*Work item:* Would you please return the lines of the entries below starting at the line that has "Lemma jacobian_affine X" and ending at the line that has "unfold read_le. rewrite", both included, exactly as they are?

+ + +

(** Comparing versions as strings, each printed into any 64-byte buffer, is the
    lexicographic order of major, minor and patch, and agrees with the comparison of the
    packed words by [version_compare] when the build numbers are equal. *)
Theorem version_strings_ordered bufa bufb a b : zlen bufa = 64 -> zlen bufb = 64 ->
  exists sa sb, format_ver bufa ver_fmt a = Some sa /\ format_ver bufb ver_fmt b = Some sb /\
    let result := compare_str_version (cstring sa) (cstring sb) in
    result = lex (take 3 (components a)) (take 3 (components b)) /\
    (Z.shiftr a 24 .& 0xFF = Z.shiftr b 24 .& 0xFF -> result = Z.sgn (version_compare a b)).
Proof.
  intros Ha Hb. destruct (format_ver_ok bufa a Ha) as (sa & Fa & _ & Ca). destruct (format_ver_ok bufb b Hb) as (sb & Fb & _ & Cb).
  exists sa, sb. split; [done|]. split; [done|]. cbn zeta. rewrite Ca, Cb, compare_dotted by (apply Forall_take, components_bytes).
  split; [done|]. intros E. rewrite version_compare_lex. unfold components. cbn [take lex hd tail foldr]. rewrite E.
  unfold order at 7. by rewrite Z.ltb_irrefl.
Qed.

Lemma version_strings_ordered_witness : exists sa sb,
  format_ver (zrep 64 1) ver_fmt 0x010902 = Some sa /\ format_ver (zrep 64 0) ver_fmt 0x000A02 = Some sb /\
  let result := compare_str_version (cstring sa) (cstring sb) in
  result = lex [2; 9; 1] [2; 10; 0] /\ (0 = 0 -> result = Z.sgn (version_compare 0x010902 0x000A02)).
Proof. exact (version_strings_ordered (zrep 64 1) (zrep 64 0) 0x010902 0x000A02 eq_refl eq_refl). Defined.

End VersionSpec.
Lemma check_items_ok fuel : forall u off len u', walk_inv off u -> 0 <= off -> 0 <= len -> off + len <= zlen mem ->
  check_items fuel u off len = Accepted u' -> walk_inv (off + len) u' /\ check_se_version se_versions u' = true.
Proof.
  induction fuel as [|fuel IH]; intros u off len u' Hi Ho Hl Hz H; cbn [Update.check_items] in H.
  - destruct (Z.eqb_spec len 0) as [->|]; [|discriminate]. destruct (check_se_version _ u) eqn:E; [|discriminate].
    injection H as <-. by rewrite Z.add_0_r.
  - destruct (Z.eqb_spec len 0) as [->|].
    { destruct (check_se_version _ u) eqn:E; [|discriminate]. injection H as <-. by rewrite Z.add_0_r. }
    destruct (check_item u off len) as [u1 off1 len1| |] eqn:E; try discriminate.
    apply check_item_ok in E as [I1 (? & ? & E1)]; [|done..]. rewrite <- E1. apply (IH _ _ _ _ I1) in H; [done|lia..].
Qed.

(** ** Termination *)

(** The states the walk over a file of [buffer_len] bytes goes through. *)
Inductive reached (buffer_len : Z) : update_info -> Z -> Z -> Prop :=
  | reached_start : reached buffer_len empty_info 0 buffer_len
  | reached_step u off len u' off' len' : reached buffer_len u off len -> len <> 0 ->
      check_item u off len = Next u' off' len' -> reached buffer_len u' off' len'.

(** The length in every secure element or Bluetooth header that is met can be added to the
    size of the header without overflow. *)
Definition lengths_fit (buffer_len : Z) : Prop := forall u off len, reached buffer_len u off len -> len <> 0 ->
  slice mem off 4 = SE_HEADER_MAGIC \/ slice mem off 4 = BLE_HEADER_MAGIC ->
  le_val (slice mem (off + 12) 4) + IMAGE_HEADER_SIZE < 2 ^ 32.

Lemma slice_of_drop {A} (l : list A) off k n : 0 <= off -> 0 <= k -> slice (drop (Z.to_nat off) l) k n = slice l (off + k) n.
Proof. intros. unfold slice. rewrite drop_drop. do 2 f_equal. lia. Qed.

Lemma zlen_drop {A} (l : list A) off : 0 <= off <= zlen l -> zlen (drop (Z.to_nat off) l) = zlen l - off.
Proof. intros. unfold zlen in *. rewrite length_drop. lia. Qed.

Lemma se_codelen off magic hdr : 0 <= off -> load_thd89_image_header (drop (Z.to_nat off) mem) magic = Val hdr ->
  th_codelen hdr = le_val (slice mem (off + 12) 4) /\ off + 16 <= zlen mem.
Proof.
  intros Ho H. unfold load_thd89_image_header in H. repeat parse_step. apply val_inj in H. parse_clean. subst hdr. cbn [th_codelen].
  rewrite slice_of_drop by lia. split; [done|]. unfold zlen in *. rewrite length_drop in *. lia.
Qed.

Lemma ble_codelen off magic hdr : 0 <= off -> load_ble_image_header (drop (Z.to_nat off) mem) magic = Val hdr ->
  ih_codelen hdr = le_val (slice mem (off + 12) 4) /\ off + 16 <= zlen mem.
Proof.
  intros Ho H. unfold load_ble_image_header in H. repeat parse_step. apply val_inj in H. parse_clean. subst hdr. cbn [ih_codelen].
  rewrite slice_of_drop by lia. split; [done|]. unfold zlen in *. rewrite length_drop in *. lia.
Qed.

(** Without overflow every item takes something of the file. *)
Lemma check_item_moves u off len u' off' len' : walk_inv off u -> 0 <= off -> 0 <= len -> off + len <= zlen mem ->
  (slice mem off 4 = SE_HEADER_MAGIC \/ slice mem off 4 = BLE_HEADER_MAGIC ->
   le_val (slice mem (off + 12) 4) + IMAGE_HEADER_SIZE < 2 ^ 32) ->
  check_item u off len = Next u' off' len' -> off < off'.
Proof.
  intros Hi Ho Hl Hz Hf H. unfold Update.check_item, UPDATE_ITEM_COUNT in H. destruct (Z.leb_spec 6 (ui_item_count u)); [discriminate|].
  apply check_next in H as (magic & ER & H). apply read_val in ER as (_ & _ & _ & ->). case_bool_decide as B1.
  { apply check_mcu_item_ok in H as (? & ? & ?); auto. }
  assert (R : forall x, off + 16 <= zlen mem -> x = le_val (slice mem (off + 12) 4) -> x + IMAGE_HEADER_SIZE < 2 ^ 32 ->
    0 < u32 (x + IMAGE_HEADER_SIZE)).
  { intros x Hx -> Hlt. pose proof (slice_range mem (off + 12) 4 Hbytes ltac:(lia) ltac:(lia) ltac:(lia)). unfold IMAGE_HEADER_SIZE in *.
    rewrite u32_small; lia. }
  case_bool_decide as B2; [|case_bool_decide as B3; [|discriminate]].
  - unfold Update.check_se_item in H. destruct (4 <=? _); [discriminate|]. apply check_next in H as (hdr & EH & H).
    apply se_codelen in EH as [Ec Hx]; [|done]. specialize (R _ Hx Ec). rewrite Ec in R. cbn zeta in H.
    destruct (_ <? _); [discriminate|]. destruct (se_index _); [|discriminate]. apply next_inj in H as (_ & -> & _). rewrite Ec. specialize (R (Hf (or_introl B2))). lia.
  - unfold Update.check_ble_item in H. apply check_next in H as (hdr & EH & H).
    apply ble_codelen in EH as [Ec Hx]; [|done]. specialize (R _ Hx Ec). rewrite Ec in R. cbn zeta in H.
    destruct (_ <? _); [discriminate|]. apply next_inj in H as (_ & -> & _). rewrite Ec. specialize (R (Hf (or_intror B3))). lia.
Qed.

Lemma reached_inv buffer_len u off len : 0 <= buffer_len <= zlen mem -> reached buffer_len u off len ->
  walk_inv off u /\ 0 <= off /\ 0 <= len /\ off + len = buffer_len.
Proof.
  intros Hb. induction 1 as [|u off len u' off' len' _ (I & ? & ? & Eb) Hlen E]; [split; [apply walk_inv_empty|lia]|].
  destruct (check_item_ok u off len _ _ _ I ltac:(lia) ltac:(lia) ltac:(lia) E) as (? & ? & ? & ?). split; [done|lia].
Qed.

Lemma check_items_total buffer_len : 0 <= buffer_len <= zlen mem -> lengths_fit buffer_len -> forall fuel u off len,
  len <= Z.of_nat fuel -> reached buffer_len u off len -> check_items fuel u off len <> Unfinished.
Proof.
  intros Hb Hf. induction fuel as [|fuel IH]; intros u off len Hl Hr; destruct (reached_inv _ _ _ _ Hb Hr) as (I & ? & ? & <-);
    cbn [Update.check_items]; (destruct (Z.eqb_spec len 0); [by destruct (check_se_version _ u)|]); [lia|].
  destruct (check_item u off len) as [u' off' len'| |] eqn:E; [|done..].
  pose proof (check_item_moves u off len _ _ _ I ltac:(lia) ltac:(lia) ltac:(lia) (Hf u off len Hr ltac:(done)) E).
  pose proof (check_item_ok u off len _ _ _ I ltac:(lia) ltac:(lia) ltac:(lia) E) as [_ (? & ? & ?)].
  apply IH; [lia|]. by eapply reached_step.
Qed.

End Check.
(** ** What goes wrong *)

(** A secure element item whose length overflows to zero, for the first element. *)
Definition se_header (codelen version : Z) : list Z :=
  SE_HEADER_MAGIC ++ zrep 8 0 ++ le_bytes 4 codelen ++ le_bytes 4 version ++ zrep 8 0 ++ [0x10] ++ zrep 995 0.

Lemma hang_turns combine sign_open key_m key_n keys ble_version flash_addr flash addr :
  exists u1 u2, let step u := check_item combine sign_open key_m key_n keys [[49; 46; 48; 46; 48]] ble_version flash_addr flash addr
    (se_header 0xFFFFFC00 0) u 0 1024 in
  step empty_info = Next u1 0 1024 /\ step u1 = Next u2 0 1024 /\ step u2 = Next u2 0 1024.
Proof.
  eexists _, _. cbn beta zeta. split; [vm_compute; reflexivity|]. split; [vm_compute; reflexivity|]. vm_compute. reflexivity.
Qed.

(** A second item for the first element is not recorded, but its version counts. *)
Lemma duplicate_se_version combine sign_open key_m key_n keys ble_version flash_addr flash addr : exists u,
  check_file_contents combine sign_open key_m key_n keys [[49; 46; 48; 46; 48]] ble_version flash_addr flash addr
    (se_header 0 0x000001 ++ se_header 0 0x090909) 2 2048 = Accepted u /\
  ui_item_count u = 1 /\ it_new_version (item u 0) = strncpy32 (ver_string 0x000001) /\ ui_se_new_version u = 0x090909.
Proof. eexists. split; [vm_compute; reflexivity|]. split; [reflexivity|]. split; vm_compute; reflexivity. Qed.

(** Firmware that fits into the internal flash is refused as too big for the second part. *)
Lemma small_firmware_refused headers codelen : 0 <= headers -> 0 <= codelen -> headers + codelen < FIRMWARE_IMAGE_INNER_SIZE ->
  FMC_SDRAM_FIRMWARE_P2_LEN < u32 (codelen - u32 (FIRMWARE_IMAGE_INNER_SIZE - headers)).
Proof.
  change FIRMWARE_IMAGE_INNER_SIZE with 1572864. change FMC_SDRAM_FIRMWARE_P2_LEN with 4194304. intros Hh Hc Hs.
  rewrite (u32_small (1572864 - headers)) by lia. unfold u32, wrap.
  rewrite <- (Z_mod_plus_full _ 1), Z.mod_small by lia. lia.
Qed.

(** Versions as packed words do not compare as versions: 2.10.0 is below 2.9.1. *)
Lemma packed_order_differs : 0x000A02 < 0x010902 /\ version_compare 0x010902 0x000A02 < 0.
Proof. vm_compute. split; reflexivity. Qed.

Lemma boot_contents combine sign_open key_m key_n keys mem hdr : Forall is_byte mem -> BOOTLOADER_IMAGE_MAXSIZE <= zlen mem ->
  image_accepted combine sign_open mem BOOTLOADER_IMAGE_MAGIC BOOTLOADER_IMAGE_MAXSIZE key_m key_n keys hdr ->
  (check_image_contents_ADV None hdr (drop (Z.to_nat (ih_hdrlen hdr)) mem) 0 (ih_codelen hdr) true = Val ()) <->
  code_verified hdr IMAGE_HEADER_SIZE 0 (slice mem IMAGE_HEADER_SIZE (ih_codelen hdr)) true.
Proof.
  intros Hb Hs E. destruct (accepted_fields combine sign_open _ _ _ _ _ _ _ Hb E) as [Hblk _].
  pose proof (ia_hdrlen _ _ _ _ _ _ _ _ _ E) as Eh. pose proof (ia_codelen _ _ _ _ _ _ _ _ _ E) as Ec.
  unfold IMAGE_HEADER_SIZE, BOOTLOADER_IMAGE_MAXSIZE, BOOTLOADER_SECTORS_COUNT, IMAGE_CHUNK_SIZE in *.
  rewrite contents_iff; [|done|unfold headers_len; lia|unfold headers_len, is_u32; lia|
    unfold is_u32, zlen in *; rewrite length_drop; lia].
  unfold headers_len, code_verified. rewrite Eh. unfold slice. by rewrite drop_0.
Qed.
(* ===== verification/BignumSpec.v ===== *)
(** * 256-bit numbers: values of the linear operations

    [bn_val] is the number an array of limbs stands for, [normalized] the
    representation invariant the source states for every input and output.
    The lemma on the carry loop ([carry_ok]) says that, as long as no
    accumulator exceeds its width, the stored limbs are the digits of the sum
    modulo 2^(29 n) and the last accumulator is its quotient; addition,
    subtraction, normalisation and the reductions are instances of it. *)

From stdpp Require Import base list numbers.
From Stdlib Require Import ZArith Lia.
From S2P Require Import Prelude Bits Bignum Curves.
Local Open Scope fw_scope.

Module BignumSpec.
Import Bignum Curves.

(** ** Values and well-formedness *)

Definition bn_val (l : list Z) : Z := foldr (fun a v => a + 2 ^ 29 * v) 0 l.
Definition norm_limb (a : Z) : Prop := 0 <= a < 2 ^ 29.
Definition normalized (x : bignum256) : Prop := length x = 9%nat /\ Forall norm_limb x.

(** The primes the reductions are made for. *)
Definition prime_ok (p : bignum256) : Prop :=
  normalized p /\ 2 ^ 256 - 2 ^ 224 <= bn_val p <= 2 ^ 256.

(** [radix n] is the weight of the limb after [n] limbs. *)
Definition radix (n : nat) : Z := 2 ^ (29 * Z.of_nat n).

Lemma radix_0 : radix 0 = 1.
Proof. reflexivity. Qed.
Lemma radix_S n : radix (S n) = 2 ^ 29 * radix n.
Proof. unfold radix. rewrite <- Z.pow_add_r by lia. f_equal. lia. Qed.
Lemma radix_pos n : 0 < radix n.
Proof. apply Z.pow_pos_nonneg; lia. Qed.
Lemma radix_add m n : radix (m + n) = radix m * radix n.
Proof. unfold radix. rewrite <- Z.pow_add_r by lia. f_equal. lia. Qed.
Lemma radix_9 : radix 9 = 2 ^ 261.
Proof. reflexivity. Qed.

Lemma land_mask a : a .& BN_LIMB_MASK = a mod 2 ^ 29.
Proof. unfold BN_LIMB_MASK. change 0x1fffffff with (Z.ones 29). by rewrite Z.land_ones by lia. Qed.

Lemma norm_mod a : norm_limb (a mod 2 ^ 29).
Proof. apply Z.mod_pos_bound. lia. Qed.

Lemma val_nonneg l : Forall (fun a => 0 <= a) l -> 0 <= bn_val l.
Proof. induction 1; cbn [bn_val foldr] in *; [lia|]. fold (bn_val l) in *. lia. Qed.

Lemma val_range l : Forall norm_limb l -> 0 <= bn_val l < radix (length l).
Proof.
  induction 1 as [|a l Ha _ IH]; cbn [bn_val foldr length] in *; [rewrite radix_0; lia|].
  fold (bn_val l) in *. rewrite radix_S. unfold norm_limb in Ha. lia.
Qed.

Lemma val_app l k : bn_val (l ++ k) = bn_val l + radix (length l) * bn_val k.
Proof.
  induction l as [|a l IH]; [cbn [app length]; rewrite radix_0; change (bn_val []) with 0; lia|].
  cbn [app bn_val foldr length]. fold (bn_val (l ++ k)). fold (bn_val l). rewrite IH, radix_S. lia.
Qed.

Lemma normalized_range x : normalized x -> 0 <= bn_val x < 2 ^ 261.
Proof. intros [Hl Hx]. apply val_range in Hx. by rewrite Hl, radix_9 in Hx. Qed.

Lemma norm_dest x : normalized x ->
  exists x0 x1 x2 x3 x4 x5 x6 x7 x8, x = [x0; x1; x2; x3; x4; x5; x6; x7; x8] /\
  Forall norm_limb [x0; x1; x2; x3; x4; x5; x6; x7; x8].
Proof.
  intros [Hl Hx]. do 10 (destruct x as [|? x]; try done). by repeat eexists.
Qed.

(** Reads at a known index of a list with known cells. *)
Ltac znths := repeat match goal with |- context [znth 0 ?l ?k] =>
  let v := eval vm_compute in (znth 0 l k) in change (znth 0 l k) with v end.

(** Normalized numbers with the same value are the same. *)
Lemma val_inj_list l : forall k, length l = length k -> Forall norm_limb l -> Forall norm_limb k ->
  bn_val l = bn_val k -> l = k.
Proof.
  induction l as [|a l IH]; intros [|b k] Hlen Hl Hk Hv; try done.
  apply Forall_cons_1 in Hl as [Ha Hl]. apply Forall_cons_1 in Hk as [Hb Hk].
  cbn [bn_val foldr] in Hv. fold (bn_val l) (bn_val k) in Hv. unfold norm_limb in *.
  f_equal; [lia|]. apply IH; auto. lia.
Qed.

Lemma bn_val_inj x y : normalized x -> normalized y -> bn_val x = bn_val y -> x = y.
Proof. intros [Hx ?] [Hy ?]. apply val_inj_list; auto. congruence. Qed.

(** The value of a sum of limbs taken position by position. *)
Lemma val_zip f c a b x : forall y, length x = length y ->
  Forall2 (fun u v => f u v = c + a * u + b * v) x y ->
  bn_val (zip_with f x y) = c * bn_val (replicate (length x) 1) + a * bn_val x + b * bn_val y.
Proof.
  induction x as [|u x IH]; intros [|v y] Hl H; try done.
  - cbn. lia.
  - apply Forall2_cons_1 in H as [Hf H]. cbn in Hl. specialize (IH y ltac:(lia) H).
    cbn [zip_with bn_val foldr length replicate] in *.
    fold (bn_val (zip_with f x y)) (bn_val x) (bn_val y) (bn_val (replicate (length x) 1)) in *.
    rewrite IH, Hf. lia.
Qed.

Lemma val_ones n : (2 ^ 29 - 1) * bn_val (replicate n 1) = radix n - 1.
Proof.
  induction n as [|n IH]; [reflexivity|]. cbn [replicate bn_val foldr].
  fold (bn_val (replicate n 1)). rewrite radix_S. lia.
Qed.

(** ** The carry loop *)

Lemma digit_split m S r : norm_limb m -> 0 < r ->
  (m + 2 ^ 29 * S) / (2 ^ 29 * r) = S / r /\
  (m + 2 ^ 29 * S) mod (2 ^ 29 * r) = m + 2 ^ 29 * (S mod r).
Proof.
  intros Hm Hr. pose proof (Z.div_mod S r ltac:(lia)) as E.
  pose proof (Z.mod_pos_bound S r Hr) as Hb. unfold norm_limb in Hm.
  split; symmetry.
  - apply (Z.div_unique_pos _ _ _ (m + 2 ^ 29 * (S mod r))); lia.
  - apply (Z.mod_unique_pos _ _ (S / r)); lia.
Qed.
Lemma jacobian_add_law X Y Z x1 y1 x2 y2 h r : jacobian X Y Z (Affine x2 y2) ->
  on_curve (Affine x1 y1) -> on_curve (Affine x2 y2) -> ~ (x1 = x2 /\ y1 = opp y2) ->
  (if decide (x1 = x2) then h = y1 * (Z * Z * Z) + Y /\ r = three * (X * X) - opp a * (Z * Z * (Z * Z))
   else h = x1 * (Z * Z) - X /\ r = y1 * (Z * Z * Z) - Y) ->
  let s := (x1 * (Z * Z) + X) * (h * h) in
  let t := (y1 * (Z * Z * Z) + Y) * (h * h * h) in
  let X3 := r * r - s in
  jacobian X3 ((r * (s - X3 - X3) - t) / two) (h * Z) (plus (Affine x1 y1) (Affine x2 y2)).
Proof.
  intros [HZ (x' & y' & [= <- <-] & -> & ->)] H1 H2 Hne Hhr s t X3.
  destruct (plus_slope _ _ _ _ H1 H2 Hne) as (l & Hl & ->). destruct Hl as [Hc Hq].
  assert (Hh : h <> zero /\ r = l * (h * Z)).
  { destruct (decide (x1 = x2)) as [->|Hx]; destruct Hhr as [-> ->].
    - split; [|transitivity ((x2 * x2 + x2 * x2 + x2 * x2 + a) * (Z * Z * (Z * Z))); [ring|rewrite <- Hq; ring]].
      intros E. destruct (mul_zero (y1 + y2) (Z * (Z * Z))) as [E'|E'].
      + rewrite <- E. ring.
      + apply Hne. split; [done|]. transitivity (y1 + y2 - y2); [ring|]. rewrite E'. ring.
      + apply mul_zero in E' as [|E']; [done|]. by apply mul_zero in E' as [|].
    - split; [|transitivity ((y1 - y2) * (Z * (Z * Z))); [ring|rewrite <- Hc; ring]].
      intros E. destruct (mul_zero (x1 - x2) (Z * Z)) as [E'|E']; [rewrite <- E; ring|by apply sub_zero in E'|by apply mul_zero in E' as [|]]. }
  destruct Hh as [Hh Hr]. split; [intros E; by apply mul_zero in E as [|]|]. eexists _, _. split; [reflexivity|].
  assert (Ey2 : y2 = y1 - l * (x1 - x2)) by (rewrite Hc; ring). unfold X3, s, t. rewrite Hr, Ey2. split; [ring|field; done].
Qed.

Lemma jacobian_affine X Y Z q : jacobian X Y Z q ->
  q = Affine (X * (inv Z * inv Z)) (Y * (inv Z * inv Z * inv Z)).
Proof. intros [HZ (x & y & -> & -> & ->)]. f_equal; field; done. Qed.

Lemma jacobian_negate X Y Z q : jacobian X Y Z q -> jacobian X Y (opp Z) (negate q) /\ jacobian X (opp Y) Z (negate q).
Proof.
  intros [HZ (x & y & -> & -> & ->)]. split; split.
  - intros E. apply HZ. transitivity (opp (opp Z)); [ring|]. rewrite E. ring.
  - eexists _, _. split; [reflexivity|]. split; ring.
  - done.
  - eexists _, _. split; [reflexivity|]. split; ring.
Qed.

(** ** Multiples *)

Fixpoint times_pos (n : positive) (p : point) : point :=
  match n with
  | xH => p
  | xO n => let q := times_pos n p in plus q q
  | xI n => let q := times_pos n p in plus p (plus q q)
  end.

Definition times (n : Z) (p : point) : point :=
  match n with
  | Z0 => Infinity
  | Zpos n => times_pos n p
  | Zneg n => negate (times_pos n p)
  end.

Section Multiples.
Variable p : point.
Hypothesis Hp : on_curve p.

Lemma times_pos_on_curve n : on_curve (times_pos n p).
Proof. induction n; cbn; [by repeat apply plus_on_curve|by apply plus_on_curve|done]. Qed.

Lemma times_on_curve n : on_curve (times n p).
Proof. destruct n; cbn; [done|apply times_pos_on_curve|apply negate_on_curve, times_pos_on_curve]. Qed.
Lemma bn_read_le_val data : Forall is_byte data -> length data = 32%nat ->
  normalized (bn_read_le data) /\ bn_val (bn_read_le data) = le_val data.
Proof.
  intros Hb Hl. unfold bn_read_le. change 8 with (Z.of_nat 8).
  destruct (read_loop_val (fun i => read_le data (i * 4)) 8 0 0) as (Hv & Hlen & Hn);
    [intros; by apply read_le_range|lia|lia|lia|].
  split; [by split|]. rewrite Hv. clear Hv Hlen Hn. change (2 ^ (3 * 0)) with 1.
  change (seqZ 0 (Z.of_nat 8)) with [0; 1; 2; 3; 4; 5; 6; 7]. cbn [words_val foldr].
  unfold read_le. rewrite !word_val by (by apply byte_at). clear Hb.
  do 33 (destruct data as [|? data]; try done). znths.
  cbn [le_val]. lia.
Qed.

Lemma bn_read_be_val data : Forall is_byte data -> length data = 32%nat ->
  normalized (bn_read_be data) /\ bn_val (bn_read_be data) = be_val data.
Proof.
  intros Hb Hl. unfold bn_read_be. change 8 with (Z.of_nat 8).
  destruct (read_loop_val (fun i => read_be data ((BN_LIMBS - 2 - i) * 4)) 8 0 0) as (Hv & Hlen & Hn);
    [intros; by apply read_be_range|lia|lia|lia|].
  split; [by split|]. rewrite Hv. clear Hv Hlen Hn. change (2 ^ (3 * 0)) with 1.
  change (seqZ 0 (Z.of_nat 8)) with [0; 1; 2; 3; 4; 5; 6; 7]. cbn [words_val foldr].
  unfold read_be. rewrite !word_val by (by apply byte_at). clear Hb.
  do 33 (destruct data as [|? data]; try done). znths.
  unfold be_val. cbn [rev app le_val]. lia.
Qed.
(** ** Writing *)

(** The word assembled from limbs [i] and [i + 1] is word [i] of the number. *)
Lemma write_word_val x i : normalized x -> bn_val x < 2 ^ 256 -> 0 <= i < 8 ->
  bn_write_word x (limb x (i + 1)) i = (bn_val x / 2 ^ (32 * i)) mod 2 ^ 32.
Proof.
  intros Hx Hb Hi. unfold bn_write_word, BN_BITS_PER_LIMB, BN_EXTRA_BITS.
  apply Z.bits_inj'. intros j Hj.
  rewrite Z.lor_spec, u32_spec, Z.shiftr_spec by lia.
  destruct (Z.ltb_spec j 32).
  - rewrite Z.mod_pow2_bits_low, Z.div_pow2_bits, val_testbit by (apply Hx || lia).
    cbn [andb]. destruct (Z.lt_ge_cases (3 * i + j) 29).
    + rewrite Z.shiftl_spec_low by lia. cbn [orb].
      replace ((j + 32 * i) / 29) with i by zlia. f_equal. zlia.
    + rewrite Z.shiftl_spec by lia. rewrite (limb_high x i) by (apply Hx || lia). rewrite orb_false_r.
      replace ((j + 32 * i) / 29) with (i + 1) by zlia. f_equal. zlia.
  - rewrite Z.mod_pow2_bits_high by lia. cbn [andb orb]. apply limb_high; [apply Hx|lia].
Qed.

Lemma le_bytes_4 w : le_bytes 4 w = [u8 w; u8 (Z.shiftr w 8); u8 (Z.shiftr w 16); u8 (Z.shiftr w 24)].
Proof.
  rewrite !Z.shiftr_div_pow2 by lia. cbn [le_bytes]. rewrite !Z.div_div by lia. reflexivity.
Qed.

+ + +

*Response for this exercise:*
Lemma jacobian_affine X Y Z q : jacobian X Y Z q ->
  q = Affine (X * (inv Z * inv Z)) (Y * (inv Z * inv Z * inv Z)).
Proof. intros [HZ (x & y & -> & -> & ->)]. f_equal; field; done. Qed.

Lemma jacobian_negate X Y Z q : jacobian X Y Z q -> jacobian X Y (opp Z) (negate q) /\ jacobian X (opp Y) Z (negate q).
Proof.
  intros [HZ (x & y & -> & -> & ->)]. split; split.
  - intros E. apply HZ. transitivity (opp (opp Z)); [ring|]. rewrite E. ring.
  - eexists _, _. split; [reflexivity|]. split; ring.
  - done.
  - eexists _, _. split; [reflexivity|]. split; ring.
Qed.

(** ** Multiples *)

Fixpoint times_pos (n : positive) (p : point) : point :=
  match n with
  | xH => p
  | xO n => let q := times_pos n p in plus q q
  | xI n => let q := times_pos n p in plus p (plus q q)
  end.

Definition times (n : Z) (p : point) : point :=
  match n with
  | Z0 => Infinity
  | Zpos n => times_pos n p
  | Zneg n => negate (times_pos n p)
  end.

Section Multiples.
Variable p : point.
Hypothesis Hp : on_curve p.

Lemma times_pos_on_curve n : on_curve (times_pos n p).
Proof. induction n; cbn; [by repeat apply plus_on_curve|by apply plus_on_curve|done]. Qed.

Lemma times_on_curve n : on_curve (times n p).
Proof. destruct n; cbn; [done|apply times_pos_on_curve|apply negate_on_curve, times_pos_on_curve]. Qed.
Lemma bn_read_le_val data : Forall is_byte data -> length data = 32%nat ->
  normalized (bn_read_le data) /\ bn_val (bn_read_le data) = le_val data.
Proof.
  intros Hb Hl. unfold bn_read_le. change 8 with (Z.of_nat 8).
  destruct (read_loop_val (fun i => read_le data (i * 4)) 8 0 0) as (Hv & Hlen & Hn);
    [intros; by apply read_le_range|lia|lia|lia|].
  split; [by split|]. rewrite Hv. clear Hv Hlen Hn. change (2 ^ (3 * 0)) with 1.
  change (seqZ 0 (Z.of_nat 8)) with [0; 1; 2; 3; 4; 5; 6; 7]. cbn [words_val foldr].
  unfold read_le. rewrite !word_val by (by apply byte_at). clear Hb.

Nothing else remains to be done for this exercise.